I'm not fussed about feeding to sleep per se and do anyway in the middle of the night, but think it might feel weird for her in the day to always settle in my arms and then find herself awake in the crib, so I always put her down when she's tired but awake. She complains very mildly for a minute or two then drops off. I honestly wouldn't know how else to settle her myself as she's only ever fallen asleep on the breast or completely by her own volition. If I didn't put her in the crib she'd put herself to bed on the playmat (and sometimes does!). The noisiness between sleep cycles is what's new so my question is really about how to navigate that.

OP posts:
teaandkittehs · 10/09/2024 20:01

The regression may well pass in a few weeks. Ours didn't, so after nearly 3 months, we sleep trained her at age 6.5 months. Hopefully yours will just pass, it doesn't sound like you are doing anything wrong and there have been some horrible answers to your post which are quite shocking to read. Please don't be hard on yourself.

BurbageBrook · 10/09/2024 20:03

@teaandkittehs some of us find leaving tiny babies to cry who can't advocate for themselves shocking to read.

teaandkittehs · 10/09/2024 20:13

BurbageBrook · 10/09/2024 20:03

@teaandkittehs some of us find leaving tiny babies to cry who can't advocate for themselves shocking to read.

And some of us find that they don't actually get left to cry, they in fact self settle in minutes and sleep well from there on like mine did. She cried for a total of 7 minutes on night 1, and was visited and comforted (and immediately stopped crying) 4 times in that period, and then slept for 7 hours. The next night, she cried 3 minutes and slept 9 hours. After that, she just went to sleep and slept all night. It was somewhat better for her to sleep for 11 hours than waking every 25 minutes which she did during the regression, we feel, although obviously you think waking every 25 minutes and being exhausted all day as a result is better for babies. I think there is this archaic belief in some quarters that sleep training means ignoring your baby until they just give up, which is just silly - barely anyone does that. Back off.

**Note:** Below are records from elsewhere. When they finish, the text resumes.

#[local] Instance MemRocks_api : RocksApi MemRocks := {
  Options := MemOptions;
  Options_default := MkMemOptions None None;
  create_if_missing _ o := o;
  set_prefix_extractor n o := MkMemOptions (Some n) (mem_merge o);
  set_merge_operator_associative _ f o := MkMemOptions (mem_prefix o) (Some f);
  WriteOptions := unit;
  WriteOptions_default := tt;
  disable_wal _ _ := tt;
  ColumnFamily := string;
  cf_handle n d := (λ _, n) <$> families d !! n;
  get_pinned_cf cf k := mem_alter cf (λ r, (Ok (kv_entries r !! k), r));
  put_cf_opt cf k v _ := mem_update cf (insert k v);
  delete_cf_opt cf k _ := mem_update cf (delete k);
  merge_cf_opt cf k v _ := mem_merge_op cf k v;
  prefix_iterator_cf cf prefix := mem_alter cf (λ r, (Ok (filter (is_under prefix) (map_to_list (kv_entries r))), r));
  drop_cf n d := (Ok tt, MkMemRocks (delete n (families d)));
  create_cf n o d := (Ok tt, MkMemRocks (<[n := MkKv ∅ o]> (families d)));
  WriteBatch := list BatchOp;
  WriteBatch_default := [];
  wb_put_cf cf k v wb := Ok (Put cf k v :: wb);
  wb_delete_range_cf cf start end_ wb := Ok (DeleteRange cf start end_ :: wb);
  write_opt wb _ := mem_write wb;
  flush := mret tt;
  Checkpoint := Image;
  Checkpoint_new d := Ok (kv_entries <$> families d);
  create_checkpoint := mem_create_checkpoint;
  list_cf _ := mem_list_cf;
  open_cf_descriptors _ := mem_open;
}.
#[local] Instance MemRocks_view : RocksView MemRocks := {|
  healthy d := bool_decide (is_Some (families d !! "default"));
  cf_name cf := cf;
  column_family d n := families d !! n;
  prefix_of := mem_prefix;
  operator_of := mem_merge;
  wb_effect := mem_batch_effect;
|}.
#[local] Existing Instance mem_holds.

Lemma mem_alter_becomes {A} (d : MemRocks) cf r (f : KvRegion MemOptions → outcome string A * KvRegion MemOptions) o r' :
  healthy d = true → families d !! cf = Some r → f r = (o, r') →
  ∃ d', mem_alter cf f d = (o, d') ∧ becomes d d' cf (Some r').
Proof.
  cbn. rewrite bool_decide_eq_true. intros Hd Hr Hf. unfold mem_alter. rewrite Hr, Hf. eexists. split; [done|].
  split; [|split; [apply lookup_insert_eq|intros n Hne; by apply lookup_insert_ne]].
  cbn. apply bool_decide_eq_true. destruct (decide (cf = "default")) as [->|Hne].
  - rewrite lookup_insert_eq. eauto.
  - by rewrite lookup_insert_ne.
Qed.
Lemma becomes_same (d d' : MemRocks) n r :
  families d !! n = Some r → becomes d d' n (Some r) → keeps d d'.
Proof.
  intros Hr (Hh & Hn & Ho). split; [done|]. intros m. destruct (decide (m = n)) as [->|Hne]; [|by apply Ho].
  by etransitivity; [exact Hn|].
Qed.
#[local] Instance MemRocks_laws : RocksLaws MemRocks.
Proof.
  split; try done.
  - intros d n _. cbn. destruct (families d !! n) eqn:E; cbn; [|done]. split; [done|eauto].
  - intros d cf r k Hd Hr. destruct (mem_alter_becomes d cf r (λ r, (Ok (kv_entries r !! k), r)) _ _ Hd Hr eq_refl)
      as (d' & E & Hb). exists d'. split; [exact E|]. exact (becomes_same d d' cf r Hr Hb).
  - intros d cf r k v o Hd Hr.
    exact (mem_alter_becomes d cf r (λ r, (Ok tt, MkKv (<[k := v]> (kv_entries r)) (kv_config r))) _ _ Hd Hr eq_refl).
  - intros d cf r k o Hd Hr.
    exact (mem_alter_becomes d cf r (λ r, (Ok tt, MkKv (delete k (kv_entries r)) (kv_config r))) _ _ Hd Hr eq_refl).
  - intros d cf r k v o f x Hd Hr Hf _ Hx. eapply (mem_alter_becomes d cf r _ _ _ Hd Hr).
    cbn in Hf, Hx |- *. by rewrite Hf, Hx.
  - intros d cf r prefix Hd Hr _ _.
    destruct (mem_alter_becomes d cf r (λ r, (Ok (filter (is_under prefix) (map_to_list (kv_entries r))), r)) _ _ Hd Hr eq_refl)
      as (d' & E & Hb). eexists _, d'. split; [exact E|]. split; [exact (becomes_same d d' cf r Hr Hb)|done].
  - intros d. cbn. by rewrite bool_decide_eq_true.
  - intros d n. cbn. rewrite bool_decide_eq_true. intros Hd Hne _. eexists. split; [done|]. split; [|split].
    + cbn. by rewrite lookup_delete_ne, bool_decide_eq_true_2.
    + apply lookup_delete_eq.
    + intros n' Hn'. by apply lookup_delete_ne.
  - intros d n o. cbn. rewrite bool_decide_eq_true. intros Hd Hn. eexists. split; [done|]. split; [|split].
    + cbn. rewrite lookup_insert_ne by (intros ->; rewrite Hn in Hd; by destruct Hd). by apply bool_decide_eq_true_2.
    + apply lookup_insert_eq.
    + intros n' Hn'. by apply lookup_insert_ne.
  - intros cf k v wb. eexists. split; [done|]. intros n t. done.
  - intros cf start end_ wb _. eexists. split; [done|]. split.
    + intros n t Hne. cbn. by rewrite decide_False.
    + intros t k. cbn. rewrite decide_True, map_lookup_filter by done. fold (mem_batch_effect wb cf t).
      destruct (mem_batch_effect wb cf t !! k), (in_range start end_ k) eqn:E; cbn; try case_guard; cbn; congruence.
  - intros d wb o. cbn. rewrite bool_decide_eq_true. intros Hd _. eexists. split; [done|]. split.
    + apply bool_decide_eq_true. cbn. rewrite map_lookup_imap. destruct Hd as [r ->]. cbn. eauto.
    + intros n. cbn. rewrite map_lookup_imap. by destruct (families d !! n).
  - intros d Hd. by exists d.
  - intros d Hd. eauto.
  - intros c p fs. cbn. unfold mem_create_checkpoint. case_match; eauto 6.
Qed.
#[local] Instance MemRocks_files : RocksFilesLaws MemRocks.
Proof.
  split.
  - intros fs p fs' p' _ _ Hf. unfold holds, mem_holds. by rewrite Hf.
  - intros d c p fs Hd [= <-] Hp Hparent. eexists _, (kv_entries <$> families d). split.
    { cbn. unfold mem_create_checkpoint. by rewrite Hparent. }
    assert (p ≠ p ++ [DB_FILE]) as Hne by (intros E%(f_equal length); rewrite length_app in E; cbn in E; lia).
    split; [|split; [|split]].
    + split; [by rewrite lookup_insert_ne, lookup_insert_eq|].
      intros q node [[<- <-]|[_ [[<- _]|[_ Hq]]%lookup_insert_Some]]%lookup_insert_Some; [eauto..|].
      intros Hu. by rewrite Hp in Hq.
    + intros q Hq. rewrite !lookup_insert_ne; [done| |]; intros <-; [by rewrite firstn_all in Hq|by rewrite take_app_length in Hq].
    + unfold holds, mem_holds, file_at. rewrite lookup_insert_eq. by rewrite decode_encode.
    + intros n. cbn. by rewrite lookup_fmap.
  - intros o p fs im _ Him. eexists. cbn. unfold mem_list_cf. unfold holds in Him. rewrite Him. split; [done|].
    intros n. rewrite list_elem_of_fmap. split.
    + intros ([m e] & -> & Hin%elem_of_map_to_list). eauto.
    + intros [e He]. exists (n, e). by rewrite elem_of_map_to_list.
  - intros o p fs im cfds _ Him Hnd Hdom Hdef. unfold holds in Him. eexists _, fs. cbn. unfold mem_open. rewrite Him. cbn [default].
    rewrite decide_True; [split; [done|]|].
    + assert (∀ n o', (n, o') ∈ cfds →
        (list_to_map ((λ cfd, (cfd.1, MkKv (default ∅ (im !! cfd.1)) cfd.2)) <$> cfds) : gmap string (KvRegion MemOptions)) !! n
        = (λ e, MkKv e o') <$> im !! n) as Hcf.
      { intros n o' Hin. assert (is_Some (im !! n)) as [e He] by (apply Hdom, list_elem_of_fmap; by exists (n, o')).
        rewrite He. apply elem_of_list_to_map_1; [by rewrite <- list_fmap_compose|].
        apply list_elem_of_fmap. exists (n, o'). cbn. by rewrite He. }
      cbn. split; [|exact Hcf]. apply bool_decide_eq_true. pose proof (proj2 (Hdom "default") Hdef) as ([n o'] & E & Hin)%list_elem_of_fmap.
      cbn in E. subst n. destruct Hdef as [e He]. exists (MkKv e o'). etransitivity; [exact (Hcf _ _ Hin)|]. by rewrite He.
    + apply Forall_forall. intros [n o'] Hin. apply Hdom, list_elem_of_fmap. by exists (n, o').
  - intros o p fs im cfds n _ Him Hn Hnone. unfold holds in Him. cbn. unfold mem_open. rewrite Him. cbn [default].
    rewrite decide_False; [eauto|]. rewrite Forall_forall. intros Hall.
    apply list_elem_of_fmap in Hn as ([n' o'] & -> & Hin). apply Hall in Hin. cbn in Hin, Hnone. rewrite Hnone in Hin. by destruct Hin.
Qed.

(** ** Concrete inputs *)

#[local] Instance debug_profile : BuildProfile := true.
#[local] Instance rocks_u64 : Value u64 := countable_Value 1.

Example rocks_implements_backend_witness :
  BackendSpec (Rocks MemRocks) ∧
  ∀ K V IK N `{Key K, !MessageLaws K, EqDecision K, !Countable K, Value V, Metakey IK, Metakey N, !ClearableMetakeys IK N},
    MapSpec (Rocks MemRocks) K V IK N.
Proof. exact (rocks_implements_backend (Db:=MemRocks)). Defined.

(** A map with the namespace -1, whose encoding is four bytes 255. *)
Definition negative_namespace : Handle (MapState u64 u64) unit (sint 4) :=
  set_registered (with_namespace (map_handle u64 u64 "state") (SInt (-1))).
Definition state_options : MemOptions := MkMemOptions (Some 4%nat) None.
Definition example_rocks : Rocks MemRocks :=
  MkRocks (Initialized (MkInitialized (MkMemRocks
    (<["state" := MkKv {[ [255; 255; 255; 255; 1] := [2] ]} state_options]> {["default" := MkKv ∅ (MkMemOptions None None)]}))
    {["state" := state_options]})) ["live"] false ∅.
Example rocks_map_clear_overflows_witness :
  ActiveMap.clear negative_namespace example_rocks = (Panic "attempt to add with overflow", example_rocks).
Proof.
  refine (proj1 (rocks_map_clear_overflows negative_namespace example_rocks
    (MkKv {[ [255; 255; 255; 255; 1] := [2] ]} (state_options, Some state_options)) [255; 255; 255] _ _ _) _); done.
Defined.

No one is forcing you to sleep train 😴 😒

Toomuchrose · 13/09/2024 16:26

You sound like a really lovely mother who's just trying to navigate a way through the astonishingly difficult adjustment to caring for a new baby. Well
done for the breastfeeding as well .
There's no denying it's tough.
Any chance you could get a sleep for yourself at dome point during the day?
My husband often ( work schedule allowing) used to takes my DD out in the pram or sling for as long he coukd in the morning so i can sleep.
my mum also used yo take her out to give me a break . i know not possible for everyone. but maybe if possible build that in?
It does get better eventually but thrres no denying its tough

LGBirmingham · 14/09/2024 18:35

Op you've just confirmed that 'sleep training' is a load of b. Your baby can go to sleep naturally without you, without you having done anything to make it happen, and yet still doesn't sleep through. So clearly being able to self settle isn't what stops a baby from waking you up at night.

The best advice I would give after having done the baby years already would be disregard any book that guarantees to make your baby sleep and try to just roll with it. It goes up and down a lot for quite a while I'm afraid. It's probably the learning to roll right now. Next it will be teeth and crawling. Later on you've got adapting to a duvet, bad dreams and potty training to disturb sleep. I've not hot there yet but I've heard you can be kept all night worrying about teenagers!

LGBirmingham · 14/09/2024 18:38

The only books I've found good are Sarah Ockwell-Smith and Lyndsey Hookway (but her's are incredibly in depth and intense). Good luck! It will get easier.